[Collected data]
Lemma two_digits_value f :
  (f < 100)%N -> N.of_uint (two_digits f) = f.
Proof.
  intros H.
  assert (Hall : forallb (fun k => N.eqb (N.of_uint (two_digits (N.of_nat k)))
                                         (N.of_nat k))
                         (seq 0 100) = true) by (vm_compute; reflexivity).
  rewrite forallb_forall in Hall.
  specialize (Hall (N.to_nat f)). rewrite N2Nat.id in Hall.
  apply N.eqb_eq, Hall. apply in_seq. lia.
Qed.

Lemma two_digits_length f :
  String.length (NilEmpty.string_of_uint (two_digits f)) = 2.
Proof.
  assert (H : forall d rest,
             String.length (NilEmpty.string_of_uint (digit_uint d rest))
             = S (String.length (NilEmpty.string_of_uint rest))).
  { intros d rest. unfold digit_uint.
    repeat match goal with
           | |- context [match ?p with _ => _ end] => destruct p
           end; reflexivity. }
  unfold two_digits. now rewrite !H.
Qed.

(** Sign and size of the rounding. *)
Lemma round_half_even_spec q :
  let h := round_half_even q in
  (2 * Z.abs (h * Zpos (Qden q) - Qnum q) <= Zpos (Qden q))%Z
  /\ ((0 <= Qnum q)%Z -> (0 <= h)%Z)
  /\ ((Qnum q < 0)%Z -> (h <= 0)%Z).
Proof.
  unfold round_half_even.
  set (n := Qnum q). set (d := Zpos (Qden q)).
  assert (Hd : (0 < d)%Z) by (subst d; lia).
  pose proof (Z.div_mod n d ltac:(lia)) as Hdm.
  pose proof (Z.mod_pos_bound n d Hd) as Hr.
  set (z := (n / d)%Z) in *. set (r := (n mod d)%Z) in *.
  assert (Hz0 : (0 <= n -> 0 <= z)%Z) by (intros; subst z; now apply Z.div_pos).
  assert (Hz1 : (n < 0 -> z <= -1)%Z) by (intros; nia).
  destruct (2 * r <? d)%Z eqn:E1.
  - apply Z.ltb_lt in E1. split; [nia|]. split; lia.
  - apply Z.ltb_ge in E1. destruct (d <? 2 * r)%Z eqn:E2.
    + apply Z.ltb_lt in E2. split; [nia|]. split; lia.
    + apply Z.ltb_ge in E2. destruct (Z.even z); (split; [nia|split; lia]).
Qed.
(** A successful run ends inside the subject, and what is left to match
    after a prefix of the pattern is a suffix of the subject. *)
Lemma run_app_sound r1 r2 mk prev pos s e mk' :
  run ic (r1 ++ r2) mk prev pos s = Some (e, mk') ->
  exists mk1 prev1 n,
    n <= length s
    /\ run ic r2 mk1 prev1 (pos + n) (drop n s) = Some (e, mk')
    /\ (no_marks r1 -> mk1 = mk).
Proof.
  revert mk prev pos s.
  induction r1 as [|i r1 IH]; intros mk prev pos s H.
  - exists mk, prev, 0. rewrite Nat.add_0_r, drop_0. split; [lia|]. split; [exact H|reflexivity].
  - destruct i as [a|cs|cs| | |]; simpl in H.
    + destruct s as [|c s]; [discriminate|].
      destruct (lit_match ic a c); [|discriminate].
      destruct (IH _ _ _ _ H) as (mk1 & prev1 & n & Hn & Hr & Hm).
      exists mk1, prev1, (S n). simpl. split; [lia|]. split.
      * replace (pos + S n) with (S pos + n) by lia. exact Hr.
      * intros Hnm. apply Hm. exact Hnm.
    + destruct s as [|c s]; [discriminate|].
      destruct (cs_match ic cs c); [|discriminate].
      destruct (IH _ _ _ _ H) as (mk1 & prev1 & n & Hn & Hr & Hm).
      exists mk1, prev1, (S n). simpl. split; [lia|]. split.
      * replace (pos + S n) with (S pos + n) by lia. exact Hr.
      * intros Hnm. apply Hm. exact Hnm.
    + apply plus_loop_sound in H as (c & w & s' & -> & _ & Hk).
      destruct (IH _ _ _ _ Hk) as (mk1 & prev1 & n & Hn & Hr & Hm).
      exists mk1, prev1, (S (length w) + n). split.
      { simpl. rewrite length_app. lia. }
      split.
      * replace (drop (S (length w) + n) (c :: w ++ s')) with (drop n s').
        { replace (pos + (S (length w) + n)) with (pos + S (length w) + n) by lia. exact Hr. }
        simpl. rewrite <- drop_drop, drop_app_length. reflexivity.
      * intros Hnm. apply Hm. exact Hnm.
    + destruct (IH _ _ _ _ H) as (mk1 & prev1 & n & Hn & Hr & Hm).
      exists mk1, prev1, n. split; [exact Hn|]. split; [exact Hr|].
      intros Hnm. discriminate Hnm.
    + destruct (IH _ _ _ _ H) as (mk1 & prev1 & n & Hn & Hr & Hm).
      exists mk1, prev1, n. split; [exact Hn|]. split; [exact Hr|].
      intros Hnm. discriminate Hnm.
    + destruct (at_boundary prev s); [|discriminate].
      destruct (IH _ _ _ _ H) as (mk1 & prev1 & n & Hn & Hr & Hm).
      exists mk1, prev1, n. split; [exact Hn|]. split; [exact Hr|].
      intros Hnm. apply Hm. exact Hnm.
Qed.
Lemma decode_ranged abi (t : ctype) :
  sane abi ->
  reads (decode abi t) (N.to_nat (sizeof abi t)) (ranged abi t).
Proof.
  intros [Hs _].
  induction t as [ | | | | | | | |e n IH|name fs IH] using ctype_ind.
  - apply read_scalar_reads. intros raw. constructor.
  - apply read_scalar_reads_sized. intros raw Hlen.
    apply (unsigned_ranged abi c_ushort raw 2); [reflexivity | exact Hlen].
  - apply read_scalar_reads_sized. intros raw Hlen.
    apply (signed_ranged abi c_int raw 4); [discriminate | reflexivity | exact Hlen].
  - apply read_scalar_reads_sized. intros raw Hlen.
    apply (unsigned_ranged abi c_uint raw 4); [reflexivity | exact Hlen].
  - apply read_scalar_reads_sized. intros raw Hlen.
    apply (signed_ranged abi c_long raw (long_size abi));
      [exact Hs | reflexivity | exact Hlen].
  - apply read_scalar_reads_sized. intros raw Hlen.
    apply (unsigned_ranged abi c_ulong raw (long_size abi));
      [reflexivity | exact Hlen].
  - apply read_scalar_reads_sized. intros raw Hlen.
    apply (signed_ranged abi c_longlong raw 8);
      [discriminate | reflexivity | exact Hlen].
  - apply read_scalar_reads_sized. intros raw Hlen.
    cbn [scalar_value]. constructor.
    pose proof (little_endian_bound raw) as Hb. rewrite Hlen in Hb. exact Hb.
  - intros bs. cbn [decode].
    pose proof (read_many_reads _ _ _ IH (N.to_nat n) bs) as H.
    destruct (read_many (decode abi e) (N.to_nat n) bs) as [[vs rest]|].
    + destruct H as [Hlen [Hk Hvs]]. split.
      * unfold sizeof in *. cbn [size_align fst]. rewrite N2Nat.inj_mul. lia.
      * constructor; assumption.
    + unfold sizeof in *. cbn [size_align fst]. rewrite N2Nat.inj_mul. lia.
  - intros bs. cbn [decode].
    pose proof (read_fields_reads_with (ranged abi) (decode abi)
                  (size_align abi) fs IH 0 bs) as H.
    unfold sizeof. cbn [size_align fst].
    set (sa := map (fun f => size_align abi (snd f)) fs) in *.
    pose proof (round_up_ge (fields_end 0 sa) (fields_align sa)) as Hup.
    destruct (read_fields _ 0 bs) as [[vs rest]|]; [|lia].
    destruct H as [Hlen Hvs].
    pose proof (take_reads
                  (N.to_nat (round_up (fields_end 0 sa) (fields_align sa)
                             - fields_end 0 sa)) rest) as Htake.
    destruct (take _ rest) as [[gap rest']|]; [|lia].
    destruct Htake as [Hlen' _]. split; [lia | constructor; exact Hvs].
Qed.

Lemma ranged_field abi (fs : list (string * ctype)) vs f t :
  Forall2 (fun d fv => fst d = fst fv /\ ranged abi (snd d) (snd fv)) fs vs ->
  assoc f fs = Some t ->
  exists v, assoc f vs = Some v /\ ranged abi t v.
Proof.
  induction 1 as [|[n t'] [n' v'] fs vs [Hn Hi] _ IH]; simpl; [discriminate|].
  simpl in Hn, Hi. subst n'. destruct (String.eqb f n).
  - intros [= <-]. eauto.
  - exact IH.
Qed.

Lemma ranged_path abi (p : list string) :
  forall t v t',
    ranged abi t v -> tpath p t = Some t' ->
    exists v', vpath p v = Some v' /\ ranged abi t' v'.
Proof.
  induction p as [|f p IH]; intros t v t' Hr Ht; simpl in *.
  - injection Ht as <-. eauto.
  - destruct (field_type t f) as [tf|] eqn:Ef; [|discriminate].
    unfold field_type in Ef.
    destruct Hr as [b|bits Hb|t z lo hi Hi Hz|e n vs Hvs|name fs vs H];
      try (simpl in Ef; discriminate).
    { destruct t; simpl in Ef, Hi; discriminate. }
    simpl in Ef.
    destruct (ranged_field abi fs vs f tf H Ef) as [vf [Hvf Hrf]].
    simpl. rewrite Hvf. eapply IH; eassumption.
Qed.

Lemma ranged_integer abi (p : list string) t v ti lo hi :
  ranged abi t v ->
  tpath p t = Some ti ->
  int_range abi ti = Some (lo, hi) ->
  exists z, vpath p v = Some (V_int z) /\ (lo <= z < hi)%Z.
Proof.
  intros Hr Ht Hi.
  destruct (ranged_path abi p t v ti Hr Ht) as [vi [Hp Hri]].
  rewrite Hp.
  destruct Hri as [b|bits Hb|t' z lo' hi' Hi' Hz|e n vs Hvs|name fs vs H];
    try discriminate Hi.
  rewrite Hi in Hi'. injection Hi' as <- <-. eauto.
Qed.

### Task details
Count up every line above that has the word "replace" in it; answer with the number alone.

### Answer to the problem
4